Take it all pappy. Take it all, indeed

The best documentary I have seen in years. Micheal Moore wishes he could make such statements about poor drunks in BFE NC. What I want to know is “you gonna clean up this house?”
It should be noted that I tried my best to find this movie forever at Best Buy with no luck. I always wanted to see it for some damn reason.
I had tried to buy it from Amazon and it sat in my “basket” for months because it was sold out. I ordered something normal one day and there it was ready to purchase. Waiting for me. It was like a gift from the fiber-optic Jesus at the Flea Market.
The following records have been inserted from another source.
(** Reducing on a token that is not shifted extends [closed_before]. *)
Lemma closed_neg e (rest : list (tok V)) :
  closed_before e rest ->
  (forall d r o, rest = TCh d :: r -> op_of_char d = Some o -> shifts PNeg o = false) ->
  closed_before (Neg e) rest.
Proof.
  unfold closed_before. destruct rest as [|[v|d] r]; try done. intros He Hs.
  destruct (op_of_char d) as [o|] eqn:E; [|done].
  unfold ends_before in *. simpl. rewrite (Hs d r o) by done. simpl. done.
Qed.

Lemma closed_bin o' a e (rest : list (tok V)) :
  closed_before e rest ->
  (forall d r o, rest = TCh d :: r -> op_of_char d = Some o -> shifts (PBin o') o = false) ->
  closed_before (Bin o' a e) rest.
Proof.
  unfold closed_before. destruct rest as [|[v|d] r]; try done. intros He Hs.
  destruct (op_of_char d) as [o|] eqn:E; [|done].
  unfold ends_before in *. simpl. rewrite (Hs d r o) by done. simpl. done.
Qed.

Lemma areduce_wf k e ls rest c' ls' rest' :
  ctx_wf k -> wf_exp e = true -> under k e = true -> closed_before e rest ->
  (forall d r o, rest = TCh d :: r -> op_of_char d = Some o -> shifts_in k o = false) ->
  areduce k e ls rest = AGo c' ls' rest' ->
  cfg_wf c' rest' /\ ls' = ls.
Proof.
  unfold areduce, reduce_exp. intros Hk He Hu Hc Hs H.
  destruct k as [|[| |a o] k]; simplify_eq; simpl in *.
  - split; [|done]. split_and!; [done| |by apply under_leaf|by apply closed_neg].
    unfold under in Hu. simpl in Hu. by rewrite He, Hu.
  - destruct Hk as (Ha & Hao & Hua & Hsh & Hk). split; [|done].
    split_and!; [done| |by apply under_bin|by apply closed_bin].
    unfold under in Hu. simpl in Hu. by rewrite Ha, He, Hao, Hu.
Qed.

Lemma lines_wf_snoc ls l : lines_wf ls -> wf_line l = true -> lines_wf (ls ++ [l]).
Proof. unfold lines_wf. intros H1 H2. by rewrite forallb_app, H1; simpl; rewrite H2. Qed.

Lemma closed_leaf (e : exp V) (rest : list (tok V)) : right_spine e = [] -> closed_before e rest.
Proof.
  unfold closed_before, ends_before. intros ->. destruct rest as [|[v|d] r]; try done.
  by destruct (op_of_char d).
Qed.

Lemma astep_wf c ls rest c' ls' rest' :
  astep c ls rest = AGo c' ls' rest' -> cfg_wf c rest -> lines_wf ls ->
  cfg_wf c' rest' /\ lines_wf ls'.
Proof.
  intros H Hc Hl. destruct c as [|k|k v|k e|k e| |e|]; simpl in H, Hc.
  - by simplify_eq.
  - split_match H; simplify_eq; done.
  - simplify_eq. split; [|done]. simpl. split_and!; [done|done|by apply under_leaf|by apply closed_leaf].
  - destruct Hc as (Hk & He & Hu & Hcl). destruct rest as [|[v|d] r].
    + eapply areduce_wf in H as [? ->]; eauto; intros; simplify_eq.
    + eapply areduce_wf in H as [? ->]; eauto; intros; simplify_eq.
    + simpl in Hcl. destruct (op_of_char d) as [o|] eqn:E.
      * destruct (shifts_in k o) eqn:Es; [by simplify_eq|].
        eapply areduce_wf in H as [? ->]; eauto; [by simpl; rewrite E|].
        intros. simplify_eq. congruence.
      * split_match H; simplify_eq; try done;
          (eapply areduce_wf in H as [? ->]; eauto; [by simpl; rewrite E|intros; simplify_eq; congruence]).
  - simplify_eq. destruct Hc. split; [|done]. simpl.
    split_and!; [done|done|by apply under_leaf|by apply closed_leaf].
  - simplify_eq. split; [done|]. by apply lines_wf_snoc.
  - simplify_eq. split; [done|]. by apply lines_wf_snoc.
  - by simplify_eq.
Qed.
I remember the review from the old site and always wanted to check it out. Amazingly their site still exists and I guess they still sell the DVD. They have a gravestone on their site of uncle Robert. Maybe they finally killed him
If you’ve even thought of ordering it (off Amazon, as it is one of the few places last I checked), I suggest doing it the moment you see it is in stock.
It has a habit of going out of stock and not coming back for a LONG stretch of time.